> DATA EXTRACT:
========================================================================
(** * weserv image API: the utility layer and the request boundary

    A shallow embedding of the helper functions of [weserv::api::utils]
    (src/api/utils/utility.h) and of the request boundary declared in
    src/api/api_manager_impl.h, with the properties the specification
    states about them.

    C++ [int] values are integers of [Z] with the 32-bit wrap-around
    written out; [enum class] types are inductive types, each inside a
    module of the enum's name; a [double] is a binary64 float; the metadata
    table of an image is a finite map from field names; a getter that
    throws returns [None].  What belongs to the image engine and is not
    fixed by the sources (its alpha test, its nicknames, its version) is a
    parameter, the class [Engine]. *)

From Stdlib Require Import ZArith Lia Bool List String Ascii.
From Stdlib Require Import DecimalString DecimalPos DecimalZ Floats.
From stdpp Require Import base option strings gmap.

Import ListNotations.
Local Open Scope Z_scope.

(* ================================================================== *)
(** ** Machine integers *)

(** Two's-complement reduction of [z] to a signed integer of [w] bits. *)
Definition wrap (w : Z) (z : Z) : Z :=
  (z + 2 ^ (w - 1)) mod 2 ^ w - 2 ^ (w - 1).

(** [std::numeric_limits<int>::min()] and [max()]. *)
Definition INT_MIN : Z := - 2 ^ 31.
Definition INT_MAX : Z := 2 ^ 31 - 1.

(** The values of type [int]. *)
Definition in_int (z : Z) : Prop := INT_MIN <= z <= INT_MAX.

Definition in_intb (z : Z) : bool := (INT_MIN <=? z) && (z <=? INT_MAX).

(** [static_cast<int>(t)] of a wider integer. *)
Definition int_cast (t : Z) : Z := wrap 32 t.

(** [a - b], [a * b] and [a / b] on [int]; division truncates towards zero. *)
Definition int_sub (a b : Z) : Z := wrap 32 (a - b).
Definition int_mul (a b : Z) : Z := wrap 32 (a * b).
Definition int_div (a b : Z) : Z := wrap 32 (Z.quot a b).

(** [static_cast<int64_t>(a) * b]. *)
Definition int64_mul (a b : Z) : Z := wrap 64 (a * b).

(* ================================================================== *)
(** ** mul_overflow *)

(** [__builtin_smul_overflow(a, b, result)]: the product is computed
    exactly, stored reduced to [int], and the call reports whether the
    stored value differs from the exact one. *)
Definition builtin_smul_overflow (a b : Z) : bool * Z :=
  let stored := wrap 32 (a * b) in
  (negb (stored =? a * b), stored).
(** The eight fields [raster_info] coerces are all there and all parse. *)
Definition complete_info (py : pylib) (kv0 : gmap string string) : Prop :=
  (∀ k, k ∈ ["min"; "max"] → parses (float_or_null py) kv0 k) ∧
  (∀ k, k ∈ ["north"; "south"; "east"; "west"] → parses (float_ py) kv0 k) ∧
  (∀ k, k ∈ ["nsres"; "ewres"] → parses (float_or_dms_ py) kv0 k).

(** The keyword arguments of the one [r.info] run. *)
Definition info_args (map : string) : kwargs :=
  [("flags", VStr "gre"); ("map", VStr map)].

(** A [KeyError] for a missing binding or a [ValueError] for an ill-formed
    delimiter: the two errors of [substitute]. *)
Definition is_template_error (e : exn) : bool :=
  match e with
  | KeyError _ | ValueError => true
  | _ => false
  end.

(** Seed resolution, in the words of the specification: on a request for
    automatic seeding the seed is derived from the process identity and the
    wall-clock time and bounded to the unsigned 32-bit range; any other seed
    is handed on as it is. *)
Definition seed_resolution (py : pylib) (w : session) (seed : pyval) : pyval :=
  if is_auto seed
  then VInt (py_hash py (getpid w) (time_time w) mod 2 ^ 32)%Z
  else seed.

(** The value of a keyword argument. *)
Definition kwarg (name : string) (args : kwargs) : option pyval :=
  (list_to_map args : gmap string pyval) !! name.

(** The keyword arguments of every run of the evaluator tool in a trace. *)
Definition evaluator_runs (t : list event) : list kwargs :=
  omap (fun ev =>
          match ev with
          | EvRunCommand prog args | EvReadCommand prog args
          | EvWriteCommand prog args _ | EvFeedCommand prog args _ =>
              if decide (prog = "r.mapcalc") then Some args else None
          | _ => None
          end) t.

(** The message of [mapcalc] on a failed run, before translation. *)
Definition mapcalc_failure : string :=
  "An error occurred while running r.mapcalc".

(** Field [k] of a line, for a [k] that is in range. *)
Definition field (line : list string) (k : nat) : string :=
  default "" (line !! k).

(** The entry of the raster at position [i] of the request: its name
    mapped to the triple of its three fields. *)
Definition entry (labels line : list string) (i : nat) (map_name : string)
  : gmap string (gmap string string) :=
  {[ map_name := triple labels (field line (3 * i)) (field line (3 * i + 1))
                   (field line (3 * i + 2)) ]}.

(** The entries one line of output gives: one for each raster, in the order
    of the request. *)
Definition line_entries (labels maps line : list string)
  : list (gmap string (gmap string string)) :=
  imap (entry labels line) maps.

(** The three keys of an inner dictionary, renamed to the localized
    labels. *)
Definition relabel (py : pylib) (d : gmap string string)
  : gmap string string :=
  triple (labels_of py true) (default "" (d !! "value"))
    (default "" (d !! "label")) (default "" (d !! "color")).

(** A result of [raster_what] with every inner dictionary relabelled. *)
Definition relabel_entries (py : pylib)
    (data : list (gmap string (gmap string string)))
  : list (gmap string (gmap string string)) :=
  (λ e : gmap string (gmap string string), relabel py <$> e) <$> data.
========================================================================
> EXERCISE BRIEF: Scan the listing for the string "dictionary", then copy every line where it appears.

> EXERCISE RESPONSE:
(** The three keys of an inner dictionary, renamed to the localized
(** A result of [raster_what] with every inner dictionary relabelled. *)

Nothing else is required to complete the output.